Là est tout le paradoxe. Du côté des dirigeants sud-coréens, l’adresse a été de mise. Imposer son “impérialisme culturel” devait être perçu comme une manière de resserrer les liens, et non pas comme une provocation directe sous prétexte de mettre de l’huile sur le feu à des relations qui sont déjà bien tendues. Même si la Corée du Sud semble avoir 1 pas d’avance, les dirigeants nord-coréens ne sont pas sans reste. Si les accords de paix ne naîtront pas simplement grâce à une performance musicale de cinq minutes, peut-être qu’intégrer les codes économiques sud-coréens leur permettraient déjà d’envisager des accords économiques et donc de construire un domaine culturel à priori sans grande influence sur le plan international. 

Alors que le 1er avril, Pyongyang accueillait près de 160 musiciens du sud, tous se demandaient à quel point la frontière était fine : musique ou politique ?

Ce n’est plus simplement les relations entre les deux Corée qu’il faut voir, ce sont aussi les relations diplomatiques avec le Japon, les Etats-Unis, voire même l’Europe à plus grande échelle.

Paradoxe encore : si d’un point de vue politique, le Nord accueillait avec le sourire les jeunes femmes des Red Velvet, il n’a pas desserré la vis pour autant. Il suffit de voir la situation très récente, lorsqu’un jeune nord-coréen s’est vu condamné pour avoir téléchargé des musiques du groupe BTS ou encore lorsqu’en 2005, un jeune homme a été condamné pour visionnage de dramas sud-coréens.

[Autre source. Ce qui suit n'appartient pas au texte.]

(* ===== verification/WsConnect.v ===== *)
(** The handshake of a WebSocket: what role and what scopes a connection gets, and for what.

    Models the first phase of [handle_connection] in [crates/httpd/src/ws.rs], the parameters of
    [connect] in [crates/protocol/src/types.rs], and the upgrade with its check of the origin in
    [crates/httpd/src/server/handlers.rs].  It uses the pairing store ([Pairing]), the credential
    store ([Credentials]), the authentication of headers ([HttpAuth]), and hands what it grants to
    the message loop ([Gateway]).

    A handshake is a task among others: whatever it reads, from the tables, the wire, the clock and
    the random generator, comes from a list of observations, one by one; between two of them anything
    may have happened, and every statement may fail.  [run] goes through that list; when it is empty
    the task is gone.

    Theorem: authority is earned ([authority_is_earned]).  What that means for the calls of a connection
    and for the registry of nodes is in [World].  Not modelled: the answer to [connect], which
    only tells what was granted, the time zone that is remembered, and the discovery of providers. *)
From S2P Require Import Prelude Float64 Json Utf8 ToolArgs Http Prog Rpc.
From S2P Require Throttle Pairing Credentials HttpAuth Gateway.
Local Open Scope Z_scope.

(** * Parameters of a connection *)

Record ConnectAuth := {
  token : option str;
  password : option str;
  api_key : option str;
  device_token : option str;
  public_key : option str;
}.
Record ClientInfo := { client_id : str; display_name : option str; platform : str }.

(** What a client sends about itself and nothing here reads is left out. *)
Record ConnectParams := {
  min_protocol : Z;
  max_protocol : Z;
  client : ClientInfo;
  caps : option (list str);
  commands : option (list str);
  role : option str;
  auth : option ConnectAuth;
}.
Record ConnectParamsV4 := {
  protocol_min : Z;
  protocol_max : Z;
  v4_client : ClientInfo;
  v4_role : option str;
  v4_auth : option ConnectAuth;
  extensions : list (str * json);
}.
Definition PROTOCOL_VERSION : Z := 4.

Definition into_connect_params (v : ConnectParamsV4) : ConnectParams :=
  let moltis := assoc (lit "moltis") (extensions v) in
  let list_of k := m ← moltis; a ← Json.get k m; Gateway.string_vec a in
  {| min_protocol := protocol_min v; max_protocol := protocol_max v; client := v4_client v;
     caps := list_of (lit "caps"); commands := list_of (lit "commands"); role := v4_role v; auth := v4_auth v |}.

(** serde's decoders of frames and of the two formats. *)
Inductive FirstFrame := RequestFrame (id method : str) (params : option json) | AnotherFrame.
Class Decode := {
  decode_frame : str → result FirstFrame str;
  decode_v4 : json → option ConnectParamsV4;
  decode_v3 : json → result ConnectParams str;
}.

En voyant le président Moon Jae-In faire un discours presque solennelle aux BTS, on se demande si la Corée envisage réellement de mettre en avant cette diplomatie culturelle avant de se décider à revoir sa politique.

Le problème aussi, c’est que même si la situation permet un véritable optimisme, on a à faire à des jeunes artistes, qui pour la plupart ne saisissent même pas l’enjeu de leur carrière. Intégrer ces jeunes, cette nouvelle élite à des conflits diplomatiques qu’ils ne comprennent même pas peut être mal perçu par l’extérieur. Si il y a des points positifs, les enjeux pour ces jeunes restent si éloignés qu’on peut se demander si il n’est pas un peu maladroit d’en faire une nouvelle élite nationale, praticienne, plutôt que de chercher à revoir son élite intellectuelle politique, désormais épuisée.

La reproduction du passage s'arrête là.